| PROBLEM STATEMENT |
Include in the output exactly the lines from the opening of the data through the line containing "Prop) : Prop", and nothing more.

| MATERIALS PROVIDED |
-=-=-
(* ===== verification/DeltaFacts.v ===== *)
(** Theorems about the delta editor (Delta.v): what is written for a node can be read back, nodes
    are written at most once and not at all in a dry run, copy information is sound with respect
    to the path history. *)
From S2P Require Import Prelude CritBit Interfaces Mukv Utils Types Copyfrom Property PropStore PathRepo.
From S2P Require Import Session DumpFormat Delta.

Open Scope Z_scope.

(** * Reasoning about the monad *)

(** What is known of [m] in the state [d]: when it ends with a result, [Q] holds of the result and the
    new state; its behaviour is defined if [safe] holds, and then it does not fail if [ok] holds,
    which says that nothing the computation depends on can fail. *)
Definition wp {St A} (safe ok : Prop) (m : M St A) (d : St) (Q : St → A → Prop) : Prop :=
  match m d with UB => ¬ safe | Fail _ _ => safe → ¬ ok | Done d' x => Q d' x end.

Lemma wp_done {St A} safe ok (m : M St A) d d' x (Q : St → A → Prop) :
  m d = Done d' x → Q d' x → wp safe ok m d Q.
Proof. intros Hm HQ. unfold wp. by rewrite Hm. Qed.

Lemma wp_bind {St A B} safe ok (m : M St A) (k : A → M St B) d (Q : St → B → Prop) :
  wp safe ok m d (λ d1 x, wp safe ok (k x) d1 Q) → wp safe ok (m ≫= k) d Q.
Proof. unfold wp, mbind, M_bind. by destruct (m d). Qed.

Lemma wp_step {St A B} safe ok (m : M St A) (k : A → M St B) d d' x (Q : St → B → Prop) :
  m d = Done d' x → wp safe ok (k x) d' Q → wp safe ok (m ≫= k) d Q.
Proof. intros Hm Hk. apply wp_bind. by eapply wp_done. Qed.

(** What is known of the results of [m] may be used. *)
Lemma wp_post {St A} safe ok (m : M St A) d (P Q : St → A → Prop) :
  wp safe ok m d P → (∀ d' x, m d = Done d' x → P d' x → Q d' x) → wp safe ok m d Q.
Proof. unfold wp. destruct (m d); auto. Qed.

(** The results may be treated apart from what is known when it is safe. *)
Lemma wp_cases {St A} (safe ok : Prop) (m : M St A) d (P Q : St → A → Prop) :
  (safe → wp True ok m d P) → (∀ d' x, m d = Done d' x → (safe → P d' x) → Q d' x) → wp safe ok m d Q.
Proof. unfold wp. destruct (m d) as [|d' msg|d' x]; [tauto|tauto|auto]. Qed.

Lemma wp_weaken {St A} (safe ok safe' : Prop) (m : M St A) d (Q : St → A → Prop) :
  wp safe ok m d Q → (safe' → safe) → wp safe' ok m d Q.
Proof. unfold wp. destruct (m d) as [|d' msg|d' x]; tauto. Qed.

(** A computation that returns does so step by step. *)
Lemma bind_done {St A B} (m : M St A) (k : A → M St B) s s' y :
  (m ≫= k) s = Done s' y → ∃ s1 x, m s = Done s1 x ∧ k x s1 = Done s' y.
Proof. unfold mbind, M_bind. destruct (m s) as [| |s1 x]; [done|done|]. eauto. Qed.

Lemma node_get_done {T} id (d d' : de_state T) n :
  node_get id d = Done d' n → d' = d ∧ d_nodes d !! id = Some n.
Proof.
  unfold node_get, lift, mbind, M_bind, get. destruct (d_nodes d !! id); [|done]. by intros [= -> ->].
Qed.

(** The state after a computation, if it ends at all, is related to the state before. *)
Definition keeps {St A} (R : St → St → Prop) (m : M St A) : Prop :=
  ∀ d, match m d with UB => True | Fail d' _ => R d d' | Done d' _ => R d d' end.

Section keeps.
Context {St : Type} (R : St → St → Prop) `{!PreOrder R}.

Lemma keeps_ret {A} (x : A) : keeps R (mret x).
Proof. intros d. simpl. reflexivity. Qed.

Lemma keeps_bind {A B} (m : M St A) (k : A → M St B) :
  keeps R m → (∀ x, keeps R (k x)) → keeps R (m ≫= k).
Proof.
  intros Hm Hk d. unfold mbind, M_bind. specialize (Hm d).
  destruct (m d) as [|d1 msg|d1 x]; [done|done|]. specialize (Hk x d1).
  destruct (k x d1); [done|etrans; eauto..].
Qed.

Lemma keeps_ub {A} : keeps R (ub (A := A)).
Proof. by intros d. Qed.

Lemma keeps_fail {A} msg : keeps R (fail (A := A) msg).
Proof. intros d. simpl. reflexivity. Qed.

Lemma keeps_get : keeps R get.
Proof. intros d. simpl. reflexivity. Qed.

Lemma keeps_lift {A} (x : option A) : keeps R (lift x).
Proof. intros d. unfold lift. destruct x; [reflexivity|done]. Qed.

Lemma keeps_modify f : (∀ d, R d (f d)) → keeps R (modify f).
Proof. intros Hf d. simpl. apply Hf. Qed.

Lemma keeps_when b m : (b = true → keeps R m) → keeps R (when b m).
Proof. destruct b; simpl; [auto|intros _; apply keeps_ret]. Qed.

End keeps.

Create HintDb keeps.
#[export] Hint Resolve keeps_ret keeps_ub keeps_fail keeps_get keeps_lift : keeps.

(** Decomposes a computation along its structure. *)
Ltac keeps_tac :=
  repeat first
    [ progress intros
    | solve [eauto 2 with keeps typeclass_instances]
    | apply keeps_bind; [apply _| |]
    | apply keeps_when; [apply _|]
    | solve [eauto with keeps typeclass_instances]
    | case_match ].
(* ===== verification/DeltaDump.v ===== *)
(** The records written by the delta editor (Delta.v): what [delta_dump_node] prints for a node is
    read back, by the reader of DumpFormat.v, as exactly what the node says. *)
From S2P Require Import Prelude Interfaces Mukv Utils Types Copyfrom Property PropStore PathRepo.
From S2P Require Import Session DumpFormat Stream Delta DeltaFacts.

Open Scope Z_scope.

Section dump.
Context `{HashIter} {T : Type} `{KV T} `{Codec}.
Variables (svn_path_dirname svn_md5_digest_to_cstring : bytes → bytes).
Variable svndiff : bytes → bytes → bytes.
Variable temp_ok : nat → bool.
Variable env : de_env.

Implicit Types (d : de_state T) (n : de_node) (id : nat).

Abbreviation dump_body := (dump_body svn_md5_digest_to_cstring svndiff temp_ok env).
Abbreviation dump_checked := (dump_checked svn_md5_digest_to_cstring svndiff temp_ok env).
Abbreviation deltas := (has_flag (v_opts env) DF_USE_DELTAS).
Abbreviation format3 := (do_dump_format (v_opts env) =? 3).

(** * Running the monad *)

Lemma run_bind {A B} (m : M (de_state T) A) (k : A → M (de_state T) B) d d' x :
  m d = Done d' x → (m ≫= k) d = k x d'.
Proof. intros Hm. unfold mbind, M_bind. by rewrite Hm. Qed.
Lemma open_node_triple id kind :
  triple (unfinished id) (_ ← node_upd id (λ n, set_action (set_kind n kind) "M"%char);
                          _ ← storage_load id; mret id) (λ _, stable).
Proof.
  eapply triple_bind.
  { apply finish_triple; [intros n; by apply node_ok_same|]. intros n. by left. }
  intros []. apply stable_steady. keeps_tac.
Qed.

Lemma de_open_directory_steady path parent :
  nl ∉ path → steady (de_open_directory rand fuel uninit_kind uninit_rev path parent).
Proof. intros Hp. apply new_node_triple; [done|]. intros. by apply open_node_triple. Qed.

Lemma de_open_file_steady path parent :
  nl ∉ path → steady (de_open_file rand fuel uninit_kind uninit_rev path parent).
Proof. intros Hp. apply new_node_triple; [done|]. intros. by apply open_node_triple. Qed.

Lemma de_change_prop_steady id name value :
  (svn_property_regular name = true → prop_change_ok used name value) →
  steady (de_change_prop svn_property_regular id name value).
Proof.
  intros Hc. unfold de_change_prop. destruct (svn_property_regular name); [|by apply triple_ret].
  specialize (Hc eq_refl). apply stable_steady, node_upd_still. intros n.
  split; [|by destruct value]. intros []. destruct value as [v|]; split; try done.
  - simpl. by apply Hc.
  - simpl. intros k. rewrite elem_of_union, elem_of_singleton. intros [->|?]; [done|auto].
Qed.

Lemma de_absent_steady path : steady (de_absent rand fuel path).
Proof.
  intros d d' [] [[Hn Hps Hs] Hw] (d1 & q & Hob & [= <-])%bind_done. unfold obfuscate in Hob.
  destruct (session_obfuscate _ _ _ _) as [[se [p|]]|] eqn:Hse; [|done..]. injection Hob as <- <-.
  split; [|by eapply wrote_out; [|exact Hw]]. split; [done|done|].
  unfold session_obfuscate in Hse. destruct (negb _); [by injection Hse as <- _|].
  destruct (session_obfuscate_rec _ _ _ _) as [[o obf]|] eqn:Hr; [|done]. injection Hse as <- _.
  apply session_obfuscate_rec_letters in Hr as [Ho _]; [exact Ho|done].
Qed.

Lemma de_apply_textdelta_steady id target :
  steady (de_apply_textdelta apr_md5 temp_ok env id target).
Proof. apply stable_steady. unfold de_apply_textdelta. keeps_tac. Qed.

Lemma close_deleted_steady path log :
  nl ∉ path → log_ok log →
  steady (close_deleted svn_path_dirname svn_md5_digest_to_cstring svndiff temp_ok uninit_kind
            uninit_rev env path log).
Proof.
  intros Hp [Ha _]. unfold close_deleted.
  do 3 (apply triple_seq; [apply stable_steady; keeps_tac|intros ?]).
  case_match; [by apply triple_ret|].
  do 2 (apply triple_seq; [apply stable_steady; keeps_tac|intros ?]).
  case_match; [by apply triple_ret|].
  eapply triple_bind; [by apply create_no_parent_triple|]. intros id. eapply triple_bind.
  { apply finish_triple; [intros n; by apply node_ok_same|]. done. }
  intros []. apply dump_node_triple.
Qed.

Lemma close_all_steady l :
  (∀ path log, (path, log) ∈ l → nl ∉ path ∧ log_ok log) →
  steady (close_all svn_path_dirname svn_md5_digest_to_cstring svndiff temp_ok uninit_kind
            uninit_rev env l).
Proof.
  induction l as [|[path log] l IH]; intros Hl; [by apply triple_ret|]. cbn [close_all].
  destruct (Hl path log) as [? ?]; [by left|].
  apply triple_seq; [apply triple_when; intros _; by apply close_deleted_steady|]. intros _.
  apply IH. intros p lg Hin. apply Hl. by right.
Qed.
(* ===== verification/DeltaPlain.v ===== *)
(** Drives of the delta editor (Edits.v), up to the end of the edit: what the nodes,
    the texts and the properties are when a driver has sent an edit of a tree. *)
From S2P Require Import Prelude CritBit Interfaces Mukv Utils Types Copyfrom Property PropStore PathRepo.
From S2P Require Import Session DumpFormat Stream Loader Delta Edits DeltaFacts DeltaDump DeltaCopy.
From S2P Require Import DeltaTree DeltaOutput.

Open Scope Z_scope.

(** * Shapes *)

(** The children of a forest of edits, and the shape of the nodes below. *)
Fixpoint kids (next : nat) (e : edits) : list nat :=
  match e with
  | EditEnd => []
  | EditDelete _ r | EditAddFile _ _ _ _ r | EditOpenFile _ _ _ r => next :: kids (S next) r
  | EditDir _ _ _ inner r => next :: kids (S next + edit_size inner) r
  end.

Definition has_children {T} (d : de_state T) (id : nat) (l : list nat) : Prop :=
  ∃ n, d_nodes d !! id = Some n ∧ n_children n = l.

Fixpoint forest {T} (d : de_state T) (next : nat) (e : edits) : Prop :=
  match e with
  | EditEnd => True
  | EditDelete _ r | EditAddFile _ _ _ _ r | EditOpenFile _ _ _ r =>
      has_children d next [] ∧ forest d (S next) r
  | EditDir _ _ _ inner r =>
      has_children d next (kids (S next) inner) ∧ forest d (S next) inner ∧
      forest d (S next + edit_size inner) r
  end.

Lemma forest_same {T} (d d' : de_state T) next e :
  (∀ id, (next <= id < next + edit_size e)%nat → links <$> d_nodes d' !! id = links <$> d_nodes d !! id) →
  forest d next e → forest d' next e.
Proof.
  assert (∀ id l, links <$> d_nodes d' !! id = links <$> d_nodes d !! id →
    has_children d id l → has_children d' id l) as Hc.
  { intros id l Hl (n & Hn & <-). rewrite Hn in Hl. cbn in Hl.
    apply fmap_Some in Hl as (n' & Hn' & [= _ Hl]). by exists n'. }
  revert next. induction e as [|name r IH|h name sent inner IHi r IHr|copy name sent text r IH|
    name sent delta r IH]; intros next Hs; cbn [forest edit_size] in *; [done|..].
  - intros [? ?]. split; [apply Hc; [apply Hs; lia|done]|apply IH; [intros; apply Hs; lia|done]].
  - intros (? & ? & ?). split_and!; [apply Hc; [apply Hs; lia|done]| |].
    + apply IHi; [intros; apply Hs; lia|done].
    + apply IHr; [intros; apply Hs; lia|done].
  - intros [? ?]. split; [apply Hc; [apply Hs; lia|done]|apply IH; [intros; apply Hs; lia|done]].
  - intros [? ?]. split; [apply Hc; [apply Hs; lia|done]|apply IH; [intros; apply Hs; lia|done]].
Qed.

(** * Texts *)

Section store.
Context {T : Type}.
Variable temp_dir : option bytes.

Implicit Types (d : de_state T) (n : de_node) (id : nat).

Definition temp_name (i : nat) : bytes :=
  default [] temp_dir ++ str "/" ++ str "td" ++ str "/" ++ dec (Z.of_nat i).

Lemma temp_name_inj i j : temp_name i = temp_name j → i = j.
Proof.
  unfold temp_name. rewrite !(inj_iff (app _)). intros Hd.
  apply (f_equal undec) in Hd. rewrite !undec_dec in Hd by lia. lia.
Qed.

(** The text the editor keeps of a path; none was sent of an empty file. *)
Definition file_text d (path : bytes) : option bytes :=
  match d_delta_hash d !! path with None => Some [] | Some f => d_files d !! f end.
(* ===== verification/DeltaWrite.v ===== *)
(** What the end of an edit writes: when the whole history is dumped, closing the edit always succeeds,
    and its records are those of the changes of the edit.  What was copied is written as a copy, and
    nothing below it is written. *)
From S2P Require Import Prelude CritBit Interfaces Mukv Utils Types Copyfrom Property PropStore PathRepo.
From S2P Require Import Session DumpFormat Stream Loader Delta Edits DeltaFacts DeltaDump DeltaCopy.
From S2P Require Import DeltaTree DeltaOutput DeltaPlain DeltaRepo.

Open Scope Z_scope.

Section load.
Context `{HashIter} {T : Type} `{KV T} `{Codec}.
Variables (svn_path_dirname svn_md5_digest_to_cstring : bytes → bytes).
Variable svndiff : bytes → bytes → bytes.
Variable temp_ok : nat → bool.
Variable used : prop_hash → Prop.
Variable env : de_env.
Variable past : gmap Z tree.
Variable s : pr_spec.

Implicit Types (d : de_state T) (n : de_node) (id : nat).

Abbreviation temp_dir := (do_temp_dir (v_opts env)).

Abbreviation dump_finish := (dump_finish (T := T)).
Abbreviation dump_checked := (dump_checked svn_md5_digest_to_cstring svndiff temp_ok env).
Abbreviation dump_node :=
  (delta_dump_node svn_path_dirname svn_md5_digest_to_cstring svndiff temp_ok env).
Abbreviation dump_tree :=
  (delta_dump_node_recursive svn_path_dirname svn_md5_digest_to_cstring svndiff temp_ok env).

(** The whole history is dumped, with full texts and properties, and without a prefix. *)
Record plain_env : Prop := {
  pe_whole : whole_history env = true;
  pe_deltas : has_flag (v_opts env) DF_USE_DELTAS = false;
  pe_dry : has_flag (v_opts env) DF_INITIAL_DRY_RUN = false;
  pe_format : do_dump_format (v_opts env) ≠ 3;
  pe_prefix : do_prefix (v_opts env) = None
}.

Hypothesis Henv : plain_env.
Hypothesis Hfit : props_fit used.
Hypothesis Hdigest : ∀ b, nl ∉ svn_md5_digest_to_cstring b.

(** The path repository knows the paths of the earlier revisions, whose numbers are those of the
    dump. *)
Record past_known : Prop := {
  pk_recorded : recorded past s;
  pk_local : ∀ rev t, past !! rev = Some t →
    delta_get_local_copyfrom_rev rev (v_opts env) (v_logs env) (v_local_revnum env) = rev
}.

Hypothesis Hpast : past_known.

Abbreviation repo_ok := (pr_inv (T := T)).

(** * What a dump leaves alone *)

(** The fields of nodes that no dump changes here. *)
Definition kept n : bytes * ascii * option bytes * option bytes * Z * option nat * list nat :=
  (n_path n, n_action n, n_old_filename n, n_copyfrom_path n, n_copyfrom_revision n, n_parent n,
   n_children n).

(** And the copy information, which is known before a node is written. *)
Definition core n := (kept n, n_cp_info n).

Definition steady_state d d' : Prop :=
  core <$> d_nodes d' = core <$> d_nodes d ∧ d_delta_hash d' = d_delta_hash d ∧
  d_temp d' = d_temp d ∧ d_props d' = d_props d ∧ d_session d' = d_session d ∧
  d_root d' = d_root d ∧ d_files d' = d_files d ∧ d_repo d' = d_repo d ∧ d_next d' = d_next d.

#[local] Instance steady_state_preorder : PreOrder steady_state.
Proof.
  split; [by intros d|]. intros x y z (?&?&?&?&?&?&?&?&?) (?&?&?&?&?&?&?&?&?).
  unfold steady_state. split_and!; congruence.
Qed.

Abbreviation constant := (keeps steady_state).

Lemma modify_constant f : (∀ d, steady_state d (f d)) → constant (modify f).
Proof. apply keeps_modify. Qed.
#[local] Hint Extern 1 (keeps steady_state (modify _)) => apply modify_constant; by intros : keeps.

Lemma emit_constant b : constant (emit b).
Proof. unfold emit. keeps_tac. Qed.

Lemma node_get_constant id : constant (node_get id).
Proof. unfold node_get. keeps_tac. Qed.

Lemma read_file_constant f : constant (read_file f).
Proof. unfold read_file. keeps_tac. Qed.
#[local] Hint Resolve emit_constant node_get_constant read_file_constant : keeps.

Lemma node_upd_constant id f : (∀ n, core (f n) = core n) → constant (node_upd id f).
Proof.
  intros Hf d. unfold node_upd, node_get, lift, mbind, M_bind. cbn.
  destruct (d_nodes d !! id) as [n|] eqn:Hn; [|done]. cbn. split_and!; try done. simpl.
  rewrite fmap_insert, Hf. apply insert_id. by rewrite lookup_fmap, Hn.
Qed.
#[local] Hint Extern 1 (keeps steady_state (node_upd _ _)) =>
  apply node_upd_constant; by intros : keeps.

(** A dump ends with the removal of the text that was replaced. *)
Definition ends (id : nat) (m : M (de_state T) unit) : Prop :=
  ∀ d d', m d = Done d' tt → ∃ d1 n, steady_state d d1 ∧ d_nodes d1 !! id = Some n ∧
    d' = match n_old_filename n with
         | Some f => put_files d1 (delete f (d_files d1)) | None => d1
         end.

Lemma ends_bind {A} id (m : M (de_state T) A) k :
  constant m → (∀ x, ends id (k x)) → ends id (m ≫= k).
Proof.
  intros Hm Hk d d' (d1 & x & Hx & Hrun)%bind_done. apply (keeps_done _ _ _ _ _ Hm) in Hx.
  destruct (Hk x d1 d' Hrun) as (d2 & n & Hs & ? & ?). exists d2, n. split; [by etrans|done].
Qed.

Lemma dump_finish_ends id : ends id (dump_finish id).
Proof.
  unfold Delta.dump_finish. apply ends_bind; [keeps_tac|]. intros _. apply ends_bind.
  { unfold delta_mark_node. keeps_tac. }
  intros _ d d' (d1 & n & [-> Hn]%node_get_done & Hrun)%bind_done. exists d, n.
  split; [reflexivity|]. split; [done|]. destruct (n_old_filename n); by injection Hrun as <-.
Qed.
-=-=-
| WRITTEN SOLUTION |
(* ===== verification/DeltaFacts.v ===== *)
(** Theorems about the delta editor (Delta.v): what is written for a node can be read back, nodes
    are written at most once and not at all in a dry run, copy information is sound with respect
    to the path history. *)
From S2P Require Import Prelude CritBit Interfaces Mukv Utils Types Copyfrom Property PropStore PathRepo.
From S2P Require Import Session DumpFormat Delta.

Open Scope Z_scope.

(** * Reasoning about the monad *)

(** What is known of [m] in the state [d]: when it ends with a result, [Q] holds of the result and the
    new state; its behaviour is defined if [safe] holds, and then it does not fail if [ok] holds,
    which says that nothing the computation depends on can fail. *)
Definition wp {St A} (safe ok : Prop) (m : M St A) (d : St) (Q : St → A → Prop) : Prop :=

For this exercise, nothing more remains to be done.